After that voice was done, when there was silence, 
[4]I saw four giant shades approaching us; 
in aspect, they were neither sad nor joyous.
My kindly master then began by saying: 
[5]“Look well at him who holds that sword in hand 
who moves before the other three as lord.
That shade is Homer, the consummate poet; 
[6]the other one is Horace, satirist; 
the third is Ovid, and the last is Lucan.
Because each of these spirits shares with me 
[7]the name called out before by the lone voice, 
they welcome me-and, doing that, do well.”

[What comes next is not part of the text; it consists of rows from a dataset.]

(* ===== verification/Defaults.v ===== *)
(** * Client settings, from krabkastreams.go

    The defaults of a streams group over a map of client settings. *)

From S2P Require Import Prelude.

Definition GroupProtocolConfig : bytes := str "group.protocol".
Definition StreamsGroupProtocol : bytes := str "streams".

Section Defaults.
(** Settings of any type, into which a text goes. *)
Context {A : Type} (of_text : bytes → A).

(** A nil map is [None]; the result is a map of its own. *)
Definition WithDefaults (settings : option (gmap bytes A)) : gmap bytes A :=
  let result := default ∅ settings in
  match result !! GroupProtocolConfig with
  | Some _ => result
  | None => <[GroupProtocolConfig := of_text StreamsGroupProtocol]> result
  end.

(** Explicit settings keep their values, the protocol is always set, to streams unless it was given, nothing else is added, and a second
    call changes nothing. *)
Theorem WithDefaults_exact settings :
  (∀ name, WithDefaults settings !! name =
     match default ∅ settings !! name with
     | Some value => Some value
     | None => if decide (name = GroupProtocolConfig) then Some (of_text StreamsGroupProtocol) else None
     end) ∧
  WithDefaults (Some (WithDefaults settings)) = WithDefaults settings.
Proof.
  unfold WithDefaults. cbn [default from_option id]. generalize (default ∅ settings). intros m. split.
  - intros name. destruct (m !! GroupProtocolConfig) as [v|] eqn:Hm.
    + destruct (m !! name) eqn:Hn; [done|]. case_decide as Hd; [|done]. subst. by rewrite Hm in Hn.
    + destruct (decide (name = GroupProtocolConfig)) as [->|Hne]; [by rewrite lookup_insert_eq, Hm|].
      rewrite lookup_insert_ne by done. by destruct (m !! name).
  - destruct (m !! GroupProtocolConfig) eqn:Hm; [by rewrite Hm|]. by rewrite lookup_insert_eq.
Qed.

End Defaults.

And so I saw that splendid school assembled 
[8]led by the lord of song incomparable, 
who like an eagle soars above the rest.
Soon after they had talked a while together, 
[9]they turned to me, saluting cordially; 
and having witnessed this, my master smiled;
and even greater honor then was mine, 
[10]for they invited me to join their ranks- 
I was the sixth among such intellects.
So did we move along and toward the light, 
[11]talking of things about which silence here 
is just as seemly as our speech was there.
We reached the base of an exalted castle, 
[12]encircled seven times by towering walls, 
defended all around by a fair stream.
We forded this as if upon hard ground; 
[13]I entered seven portals with these sages; 
we reached a meadow of green flowering plants.

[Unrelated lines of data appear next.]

(* ===== verification/Record.v ===== *)
(** * Names, fencing tokens and records of the coordination topic

    [coordination/record.go]: the validated names, [FencingToken] and its order, and the key, the
    registration value and the lease value of [StateTopic] with their encoders and decoders. The
    stateful [stateReader] of the source is a [reader] here: the slice it keeps is passed along. *)

From S2P Require Import Prelude GoStd.

(** ** Constants *)

Definition StateTopic : bytes := str "__coordination_state".
Definition MaxRoleLen : Z := 249.
Definition MaxMemberIDLen : Z := 249.
Definition recordVersion : Z := 0.

(** The record part that a decoder failed on. *)
Inductive record_part := keyPart | registrationValuePart | leaseValuePart.

(** The two names that [checkName] reports about. *)
Inductive name_field := roleField | memberField.

(** [RecordKind] is an int16 with two named values. *)
Definition RecordKind := Z.
Definition KindRegistration : RecordKind := 0.
Definition KindLease : RecordKind := 1.

(** ** Names *)

Record Role := MkRole { role_name : bytes }.
Record MemberID := MkMemberID { member_name : bytes }.

#[global] Instance Role_eq_dec : EqDecision Role.
Proof. solve_decision. Defined.
#[global] Instance MemberID_eq_dec : EqDecision MemberID.
Proof. solve_decision. Defined.
#[global] Instance MemberID_countable : Countable MemberID.
Proof. refine (inj_countable' member_name MkMemberID _). by intros []. Defined.

(** The zero [MemberID] names no member. *)
Definition no_member : MemberID := MkMemberID [].

Inductive name_error :=
| NameEmpty (field : name_field)
| NameTooLong (field : name_field) (len bound : Z).

Definition checkName (name : bytes) (field : name_field) (bound : Z) : result name_error unit :=
  check! bool_decide (name ≠ []) else NameEmpty field in
  check! bool_decide (zlen name ≤ bound) else NameTooLong field (zlen name) bound in
  Ok tt.

Definition NewRole (name : bytes) : result name_error Role :=
  let* _ := checkName name roleField MaxRoleLen in Ok (MkRole name).

Definition NewMemberID (name : bytes) : result name_error MemberID :=
  let* _ := checkName name memberField MaxMemberIDLen in Ok (MkMemberID name).

(** ** Fencing tokens *)

Record FencingToken := MkToken { producerID : Z; producerEpoch : Z }.

#[global] Instance FencingToken_eq_dec : EqDecision FencingToken.
Proof. solve_decision. Defined.

Definition NoEpoch : FencingToken := MkToken (-1) (-1).

(** A negative value in either position. *)
Record token_error := NegativeToken { bad_id : Z; bad_epoch : Z }.

Definition NewFencingToken (id epoch : Z) : result token_error FencingToken :=
  if (id <? 0) || (epoch <? 0) then Err (NegativeToken id epoch) else Ok (MkToken id epoch).

Inductive parse_token_error :=
| MalformedToken (text : bytes)
| RejectedToken (e : token_error).

Definition colon : byte := ascii_byte ":".

Definition ParseFencingToken (text : bytes) : result parse_token_error FencingToken :=
  let '(id_text, epoch_text, found) := Cut text colon in
  check! (found && negb (Contains epoch_text colon)) else MalformedToken text in
  match ParseInt id_text 64 with
  | None => Err (MalformedToken text)
  | Some id =>
      match ParseInt epoch_text 16 with
      | None => Err (MalformedToken text)
      | Some epoch => rmap_err RejectedToken (NewFencingToken id (int16 epoch))
      end
  end.

Definition Compare (t other : FencingToken) : Z :=
  let order := cmp_Compare (producerID t) (producerID other) in
  if decide (order ≠ 0) then order
  else cmp_Compare (producerEpoch t) (producerEpoch other).

Definition Supersedes (t other : FencingToken) : bool := 0 <? Compare t other.

Definition FencingToken_String (t : FencingToken) : bytes :=
  FormatInt (producerID t) ++ [colon] ++ FormatInt (producerEpoch t).

(** ** Keys and values *)

Record Key := MkKey { key_Kind : RecordKind; key_Role : Role; key_Member : MemberID }.

#[global] Instance Key_eq_dec : EqDecision Key.
Proof. solve_decision. Defined.

Definition RegistrationKey (role : Role) (member : MemberID) : Key :=
  MkKey KindRegistration role member.

Definition LeaseKey (role : Role) : Key := MkKey KindLease role no_member.

Record Registration := MkRegistration { reg_Member : MemberID; reg_RegisteredAt : Z }.

Record Lease := MkLease {
  lease_Member : MemberID;
  lease_Token : FencingToken;
  lease_GrantedAt : Z;
  lease_Deadline : Z
}.

#[global] Instance Registration_eq_dec : EqDecision Registration.
Proof. solve_decision. Defined.
#[global] Instance Lease_eq_dec : EqDecision Lease.
Proof. solve_decision. Defined.

(** [FormatError]: the part, and the fault that the message describes. *)
Inductive format_fault :=
| Truncated
| Trailing
| UnsupportedVersion (version : Z)
| UnknownKind (code : Z)
| NegativeLength (length : Z)
| NotUTF8
| LeaseKeyMember (name : bytes)
| BadName (e : name_error)
| BadToken (e : token_error).

Record FormatError := MkFormatError { fe_Part : record_part; fe_fault : format_fault }.

Definition IsTombstone (value : bytes) : bool := bool_decide (zlen value = 0).

(** ** Encoders *)

Definition appendInt16 (buffer : bytes) (value : Z) : bytes := buffer ++ be_encode 2 value.

Definition appendInt64 (buffer : bytes) (value : Z) : bytes := buffer ++ be_encode 8 value.

(** The length is cast to an int16, whatever it is. *)
Definition appendString (buffer value : bytes) : bytes :=
  appendInt16 buffer (int16 (zlen value)) ++ value.

Definition EncodeKey (key : Key) : bytes :=
  let member :=
    if decide (key_Kind key = KindRegistration) then member_name (key_Member key) else [] in
  let buffer := [] in
  let buffer := appendInt16 buffer recordVersion in
  let buffer := appendInt16 buffer (key_Kind key) in
  let buffer := appendString buffer (role_name (key_Role key)) in
  appendString buffer member.

Definition EncodeRegistration (registration : Registration) : bytes :=
  let buffer := appendInt16 [] recordVersion in
  let buffer := appendString buffer (member_name (reg_Member registration)) in
  appendInt64 buffer (reg_RegisteredAt registration).

Definition EncodeLease (lease : Lease) : bytes :=
  let buffer := appendInt16 [] recordVersion in
  let buffer := appendString buffer (member_name (lease_Member lease)) in
  let buffer := appendInt64 buffer (producerID (lease_Token lease)) in
  let buffer := appendInt16 buffer (producerEpoch (lease_Token lease)) in
  let buffer := appendInt64 buffer (lease_GrantedAt lease) in
  appendInt64 buffer (lease_Deadline lease).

The people here had eyes both grave and slow; 
[14]their features carried great authority; 
they spoke infrequently, with gentle voices.

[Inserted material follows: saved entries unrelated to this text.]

(* ===== verification/Partition.v ===== *)
(** * The partition of a role

    [coordination/partition.go]: [murmur2], Kafka's key hash, in 32-bit unsigned arithmetic, and
    [RolePartition], which masks the sign bit and takes the remainder. *)

From S2P Require Import Prelude GoStd Record.

Definition DefaultPartitions : Z := 16.

(** ** 32-bit unsigned operations *)

Definition mul32 (x y : Z) : Z := uint32 (x * y).
Definition shl32 (x n : Z) : Z := uint32 (Z.shiftl x n).

(** [binary.LittleEndian.Uint32(data)]: the first four bytes. *)
Definition le_uint32 (data : bytes) : Z := be_decode (reverse (take 4 data)).

Definition seed : Z := 0x9747b28c.
Definition multiplier : Z := 0x5bd1e995.
Definition rotation : Z := 24.

(** One round of the block loop. *)
Definition murmur2_block (data : bytes) (hash : Z) (block : nat) : Z :=
  let chunk := le_uint32 (drop (block * 4) data) in
  let chunk := mul32 chunk multiplier in
  let chunk := Z.lxor chunk (Z.shiftr chunk rotation) in
  let chunk := mul32 chunk multiplier in
  let hash := mul32 hash multiplier in
  Z.lxor hash chunk.

(** The [switch len(tail)]. *)
Definition murmur2_tail (tail : bytes) (hash : Z) : Z :=
  match tail with
  | [b0; b1; b2] =>
      let hash := Z.lxor hash (shl32 (b2z b2) 16) in
      let hash := Z.lxor hash (shl32 (b2z b1) 8) in
      let hash := Z.lxor hash (b2z b0) in
      mul32 hash multiplier
  | [b0; b1] =>
      let hash := Z.lxor hash (shl32 (b2z b1) 8) in
      let hash := Z.lxor hash (b2z b0) in
      mul32 hash multiplier
  | [b0] =>
      let hash := Z.lxor hash (b2z b0) in
      mul32 hash multiplier
  | _ => hash
  end.

Definition murmur2 (data : bytes) : Z :=
  let hash := Z.lxor seed (uint32 (zlen data)) in
  let blocks := (length data / 4)%nat in
  let hash := fold_left (murmur2_block data) (seq 0 blocks) hash in
  let tail := drop (blocks * 4) data in
  let hash := murmur2_tail tail hash in
  let hash := Z.lxor hash (Z.shiftr hash 13) in
  let hash := mul32 hash multiplier in
  let hash := Z.lxor hash (Z.shiftr hash 15) in
  int32 hash.

Inductive partition_error := NoPartitions (partitions : Z).

Definition RolePartition (role : Role) (partitions : Z) : result partition_error Z :=
  check! bool_decide (¬ partitions < 1) else NoPartitions partitions in
  Ok (Z.rem (Z.land (murmur2 (role_name role)) 0x7fffffff) partitions).

(** ** Test vectors of Kafka's own [UtilsTest.testMurmur2] *)

Example murmur2_vectors :
  map (λ s, murmur2 (str s))
    ["21"; "foobar"; "a-little-bit-long-string"; "a-little-bit-longer-string"; "abc"]%string =
  [-973932308; -790332482; -985981536; -1486304829; 479470107].
Proof. vm_compute. reflexivity. Qed.

(** ** The reference definition: four bytes at a time, by structural recursion *)

Definition murmur2_mix (hash chunk : Z) : Z :=
  let chunk := mul32 chunk multiplier in
  let chunk := mul32 (Z.lxor chunk (Z.shiftr chunk rotation)) multiplier in
  Z.lxor (mul32 hash multiplier) chunk.

Fixpoint murmur2_body (data : bytes) (hash : Z) : Z :=
  match data with
  | b0 :: b1 :: b2 :: b3 :: rest =>
      murmur2_body rest
        (murmur2_mix hash (b2z b0 + 256 * (b2z b1 + 256 * (b2z b2 + 256 * b2z b3))))
  | tail => murmur2_tail tail hash
  end.

Definition murmur2_ref (data : bytes) : Z :=
  let hash := murmur2_body data (Z.lxor seed (uint32 (zlen data))) in
  let hash := mul32 (Z.lxor hash (Z.shiftr hash 13)) multiplier in
  int32 (Z.lxor hash (Z.shiftr hash 15)).

Lemma le_uint32_cons b0 b1 b2 b3 rest :
  le_uint32 (b0 :: b1 :: b2 :: b3 :: rest) =
    b2z b0 + 256 * (b2z b1 + 256 * (b2z b2 + 256 * b2z b3)).
Proof.
  unfold le_uint32, be_decode. change (take 4 _) with [b0; b1; b2; b3]. cbn. ring.
Qed.

Lemma murmur2_block_shift b0 b1 b2 b3 rest hash block :
  murmur2_block (b0 :: b1 :: b2 :: b3 :: rest) hash (S block) = murmur2_block rest hash block.
Proof. unfold murmur2_block. by rewrite Nat.mul_succ_l, Nat.add_comm. Qed.

Lemma murmur2_blocks_shift b0 b1 b2 b3 rest n i hash :
  fold_left (murmur2_block (b0 :: b1 :: b2 :: b3 :: rest)) (seq (S i) n) hash =
  fold_left (murmur2_block rest) (seq i n) hash.
Proof.
  revert i hash. induction n as [|n IH]; intros i hash; [done|]. cbn [seq fold_left].
  by rewrite murmur2_block_shift, IH.
Qed.

Lemma list_ind4 {A} (P : list A → Prop) :
  (∀ l, (length l < 4)%nat → P l) →
  (∀ a b c d l, P l → P (a :: b :: c :: d :: l)) → ∀ l, P l.
Proof.
  intros H0 H4 l. remember (length l) as n eqn:E. revert l E.
  induction n as [n IH] using lt_wf_ind; intros l ->.
  destruct l as [|a [|b [|c [|d l]]]]; try (apply H0; cbn; lia).
  apply H4, (IH (length l)); cbn; lia.
Qed.

Lemma murmur2_body_spec data hash :
  murmur2_tail (drop (length data / 4 * 4) data)
    (fold_left (murmur2_block data) (seq 0 (length data / 4)) hash) = murmur2_body data hash.
Proof.
  revert hash. induction data as [data Hl|b0 b1 b2 b3 rest IH] using list_ind4; intros hash.
  - rewrite Nat.div_small by done. rewrite drop_0. cbn [seq fold_left].
    by destruct data as [|? [|? [|? [|]]]]; cbn in Hl; try lia.
  - cbn [length murmur2_body].
    replace (S (S (S (S (length rest)))) / 4)%nat with (S (length rest / 4)).
    2:{ change (S (S (S (S (length rest))))) with (4 + length rest)%nat.
        replace (4 + length rest)%nat with (length rest + 1 * 4)%nat by lia.
        rewrite Nat.div_add by lia. lia. }
    cbn [seq fold_left]. rewrite murmur2_blocks_shift, <- IH.
    unfold murmur2_block at 2. cbn [Nat.mul drop]. rewrite le_uint32_cons. done.
Qed.

(** The block loop of [murmur2], which indexes into the slice, computes the same hash as the
    reference definition that consumes the input four bytes at a time. *)
Theorem murmur2_reference data : murmur2 data = murmur2_ref data.
Proof. unfold murmur2, murmur2_ref. by rewrite murmur2_body_spec. Qed.

Lemma land_mask31 h : Z.land h 0x7fffffff = h mod 2 ^ 31.
Proof. rewrite <- Z.land_ones by lia. done. Qed.

(** [RolePartition] fails exactly for a partition count below one, and otherwise returns a
    partition number of the topic: the hash with its sign bit cleared, modulo the count. *)
Theorem RolePartition_spec role partitions :
  match RolePartition role partitions with
  | Ok p => 1 ≤ partitions ∧ 0 ≤ p < partitions ∧
            p = (murmur2 (role_name role) mod 2 ^ 31) mod partitions
  | Err e => partitions < 1 ∧ e = NoPartitions partitions
  end.
Proof.
  unfold RolePartition. case_bool_decide as H; [|split; [lia|done]].
  rewrite land_mask31. pose proof (Z.mod_pos_bound (murmur2 (role_name role)) (2 ^ 31) ltac:(lia)).
  rewrite Z.rem_mod_nonneg by lia.
  pose proof (Z.mod_pos_bound (murmur2 (role_name role) mod 2 ^ 31) partitions ltac:(lia)). lia.
Qed.

Lemma murmur2_range data : inS 32 (murmur2 data).
Proof. by apply wrapS_range. Qed.

(** The mask and the absolute value agree on exactly one negative hash, so "the two differ for every
    negative hash" holds but for that value. *)
Lemma mask_is_abs h : inS 32 h → h < 0 → (Z.land h 0x7fffffff = Z.abs h ↔ h = - 2 ^ 30).
Proof.
  intros Hr Hn. rewrite land_mask31. unfold inS in Hr.
  change (2 ^ (32 - 1)) with 2147483648 in Hr. change (2 ^ 31) with 2147483648.
  change (2 ^ 30) with 1073741824. Z.to_euclidean_division_equations. lia.
Qed.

We drew aside to one part of the meadow, 
[15]an open place both high and filled with light, 
and we could see all those who were assembled.
Facing me there, on the enameled green, 
[16]great-hearted souls were shown to me and I 
still glory in my having witnessed them.
I saw Electra with her many comrades, 
[17]among whom I knew Hector and Aeneas, 
and Caesar, in his armor, falcon-eyed.
I saw Camilla and Penthesilea 
[18]and, on the other side, saw King Latinus, 
who sat beside Lavinia, his daughter.
I saw that Brutus who drove Tarquin out, 
[19]Lucretia, Julia, Marcia, and Cornelia, 
and, solitary, set apart, Saladin.
When I had raised my eyes a little higher, 
[20]I saw the master of the men who know 
seated in philosophic family.
There all look up to him, all do him honor: 
[21]there I beheld both Socrates and Plato, 
closest to him, in front of all the rest;
Democritus, who ascribes the world to chance, 
[22]Diogenes, Empedocles, and Zeno, 
and Thales, Anaxagoras, Heraclitus;
I saw the good collector of medicinals, 
[23]I mean Dioscorides; and I saw Orpheus, 
and Tully, Linus, moral Seneca;
and Euclid the geometer, and Ptolemy, 
[24]Hippocrates and Galen, Avicenna, 
Averroes, of the great Commentary.
I cannot here describe them all in full; 
[25]my ample theme impels me onward so: 
what’s told is often less than the event.